• _Prompt_
Each line shown below should be copied exactly.

Dataset entries
------------------------------------------------------------------------

(** * gorl: a token bucket rate limiter (Zytekaron/gorl)

    A shallow embedding of the Go package [gorl]: the interval helpers
    ([intervalCount], [nextAfter], [min]), the [Bucket] state machine with
    its lazy refill, and the [BucketManager] registry with [Purge].

    Conventions of the embedding.
    - [int64] and [time.Duration] values are integers in [Z]; every
      arithmetic operation of the source that can overflow is written with
      its two's-complement wrap-around ([wrap64]).
    - A [time.Time] is an instant on the time line, counted in nanoseconds
      from the zero [time.Time]; the monotonic reading and the location do
      not take part in [Sub], [Add], [After]. Instants so far away that the
      seconds field of [time.Time] itself overflows are outside the model.
    - [float64] is IEEE 754 binary64, through the standard library's
      executable specification [SpecFloat] at precision 53 and [emax] 1024.
    - A method with a pointer receiver is a computation in a state monad
      over the receiver; the mutexes are left out (one caller at a time).
    - The registry of [BucketManager] is given twice: as a map of bucket
      states, which is what the manager shows while no bucket is held
      under two ids, and, in [Shared], as the map of pointers into a heap
      of buckets that the source has; the two are related in the last
      sections. *)

From stdpp Require Import gmap strings.
From Stdlib Require Import ZArith Lia Bool SpecFloat.

Local Open Scope Z_scope.

(** ** 64-bit integers *)

Definition min_int64 : Z := - 2 ^ 63.
Definition max_int64 : Z := 2 ^ 63 - 1.

Definition in_int64 (z : Z) : Prop := min_int64 <= z <= max_int64.

(** Two's-complement wrap-around of an exact result into [int64]. *)
Definition wrap64 (z : Z) : Z := (z + 2 ^ 63) mod 2 ^ 64 - 2 ^ 63.

Definition add64 (a b : Z) : Z := wrap64 (a + b).
Definition sub64 (a b : Z) : Z := wrap64 (a - b).
Definition mul64 (a b : Z) : Z := wrap64 (a * b).

(** ** Package [time] *)

Module time.

(** An instant, in nanoseconds from the zero [time.Time]. *)
Definition Time : Type := Z.

(** An [int64] count of nanoseconds. *)
Definition Duration : Type := Z.

Definition Nanosecond : Duration := 1.
Definition Microsecond : Duration := 1000.
Definition Second : Duration := 1000000000.

Definition minDuration : Duration := min_int64.
Definition maxDuration : Duration := max_int64.

(** [t.Sub(u)]: the duration [t - u], saturated at the largest and the
    smallest [Duration]. *)
Definition Sub (t u : Time) : Duration :=
  if t - u <? minDuration then minDuration
  else if maxDuration <? t - u then maxDuration
  else t - u.

(** [t.Add(d)]. *)
Definition Add (t : Time) (d : Duration) : Time := t + d.

(** [t.After(u)]. *)
Definition After (t u : Time) : bool := u <? t.

(** The zero value of [time.Time]. *)
Definition zero : Time := 0.

End time.

(** ** [float64] and the conversions the source uses *)

Definition prec : Z := 53.
Definition emax : Z := 1024.

Definition float64 : Type := spec_float.

(** [float64(x)] for an [int64] (or [Duration]) [x]: rounded to nearest,
    ties to even. *)
Definition float64_of_int64 (z : Z) : float64 :=
  binary_normalize prec emax z 0 false.

Module math.
(** [math.Abs]. *)
Definition Abs (x : float64) : float64 := SFabs x.
End math.

(** [x / y] on [float64]. *)
Definition fdiv (x y : float64) : float64 := SFdiv prec emax x y.

(** The integer part of a finite float (the fraction is discarded). *)
Definition float64_trunc (x : float64) : option Z :=
  match x with
  | S754_zero _ => Some 0
  | S754_finite s m e => Some (cond_Zopp s (Z.shiftl (Z.pos m) e))
  | S754_infinity _ | S754_nan => None
  end.

(** [int64(x)] for a [float64] [x]: truncation toward zero. When the value
    does not fit (or is an infinity or a NaN) Go leaves the result to the
    implementation; amd64 yields the smallest [int64], which is what is
    modelled here. *)
Definition int64_of_float64 (x : float64) : Z :=
  match float64_trunc x with
  | Some z => if (min_int64 <=? z) && (z <=? max_int64) then z else min_int64
  | None => min_int64
  end.

(** ** utils.go *)

(** [intervalCount] counts how many times the interval has completely
    passed between the start and end. *)
Definition intervalCount (start end_ : time.Time) (interval : time.Duration) : Z :=
  let delta := math.Abs (float64_of_int64 (time.Sub end_ start)) in
  int64_of_float64 (fdiv delta (float64_of_int64 interval)).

------------------------------------------------------------------------

• _Your solution_
(** * gorl: a token bucket rate limiter (Zytekaron/gorl)

    A shallow embedding of the Go package [gorl]: the interval helpers
    ([intervalCount], [nextAfter], [min]), the [Bucket] state machine with
    its lazy refill, and the [BucketManager] registry with [Purge].

    Conventions of the embedding.
    - [int64] and [time.Duration] values are integers in [Z]; every
      arithmetic operation of the source that can overflow is written with
      its two's-complement wrap-around ([wrap64]).
    - A [time.Time] is an instant on the time line, counted in nanoseconds
      from the zero [time.Time]; the monotonic reading and the location do
      not take part in [Sub], [Add], [After]. Instants so far away that the
      seconds field of [time.Time] itself overflows are outside the model.
    - [float64] is IEEE 754 binary64, through the standard library's
      executable specification [SpecFloat] at precision 53 and [emax] 1024.
    - A method with a pointer receiver is a computation in a state monad
      over the receiver; the mutexes are left out (one caller at a time).
    - The registry of [BucketManager] is given twice: as a map of bucket
      states, which is what the manager shows while no bucket is held
      under two ids, and, in [Shared], as the map of pointers into a heap
      of buckets that the source has; the two are related in the last
      sections. *)

From stdpp Require Import gmap strings.
From Stdlib Require Import ZArith Lia Bool SpecFloat.

Local Open Scope Z_scope.

(** ** 64-bit integers *)

Definition min_int64 : Z := - 2 ^ 63.
Definition max_int64 : Z := 2 ^ 63 - 1.

Definition in_int64 (z : Z) : Prop := min_int64 <= z <= max_int64.

(** Two's-complement wrap-around of an exact result into [int64]. *)
Definition wrap64 (z : Z) : Z := (z + 2 ^ 63) mod 2 ^ 64 - 2 ^ 63.

Definition add64 (a b : Z) : Z := wrap64 (a + b).
Definition sub64 (a b : Z) : Z := wrap64 (a - b).
Definition mul64 (a b : Z) : Z := wrap64 (a * b).

(** ** Package [time] *)

Module time.

(** An instant, in nanoseconds from the zero [time.Time]. *)
Definition Time : Type := Z.

(** An [int64] count of nanoseconds. *)
Definition Duration : Type := Z.

Definition Nanosecond : Duration := 1.
Definition Microsecond : Duration := 1000.
Definition Second : Duration := 1000000000.

Definition minDuration : Duration := min_int64.
Definition maxDuration : Duration := max_int64.

(** [t.Sub(u)]: the duration [t - u], saturated at the largest and the
    smallest [Duration]. *)
Definition Sub (t u : Time) : Duration :=
  if t - u <? minDuration then minDuration
  else if maxDuration <? t - u then maxDuration
  else t - u.

(** [t.Add(d)]. *)
Definition Add (t : Time) (d : Duration) : Time := t + d.

(** [t.After(u)]. *)
Definition After (t u : Time) : bool := u <? t.

(** The zero value of [time.Time]. *)
Definition zero : Time := 0.

End time.

(** ** [float64] and the conversions the source uses *)

Definition prec : Z := 53.
Definition emax : Z := 1024.

Definition float64 : Type := spec_float.

(** [float64(x)] for an [int64] (or [Duration]) [x]: rounded to nearest,
    ties to even. *)
Definition float64_of_int64 (z : Z) : float64 :=
  binary_normalize prec emax z 0 false.

Module math.
(** [math.Abs]. *)
Definition Abs (x : float64) : float64 := SFabs x.
End math.

(** [x / y] on [float64]. *)
Definition fdiv (x y : float64) : float64 := SFdiv prec emax x y.

(** The integer part of a finite float (the fraction is discarded). *)
Definition float64_trunc (x : float64) : option Z :=
  match x with
  | S754_zero _ => Some 0
  | S754_finite s m e => Some (cond_Zopp s (Z.shiftl (Z.pos m) e))
  | S754_infinity _ | S754_nan => None
  end.

(** [int64(x)] for a [float64] [x]: truncation toward zero. When the value
    does not fit (or is an infinity or a NaN) Go leaves the result to the
    implementation; amd64 yields the smallest [int64], which is what is
    modelled here. *)
Definition int64_of_float64 (x : float64) : Z :=
  match float64_trunc x with
  | Some z => if (min_int64 <=? z) && (z <=? max_int64) then z else min_int64
  | None => min_int64
  end.

(** ** utils.go *)

(** [intervalCount] counts how many times the interval has completely
    passed between the start and end. *)
Definition intervalCount (start end_ : time.Time) (interval : time.Duration) : Z :=
  let delta := math.Abs (float64_of_int64 (time.Sub end_ start)) in
  int64_of_float64 (fdiv delta (float64_of_int64 interval)).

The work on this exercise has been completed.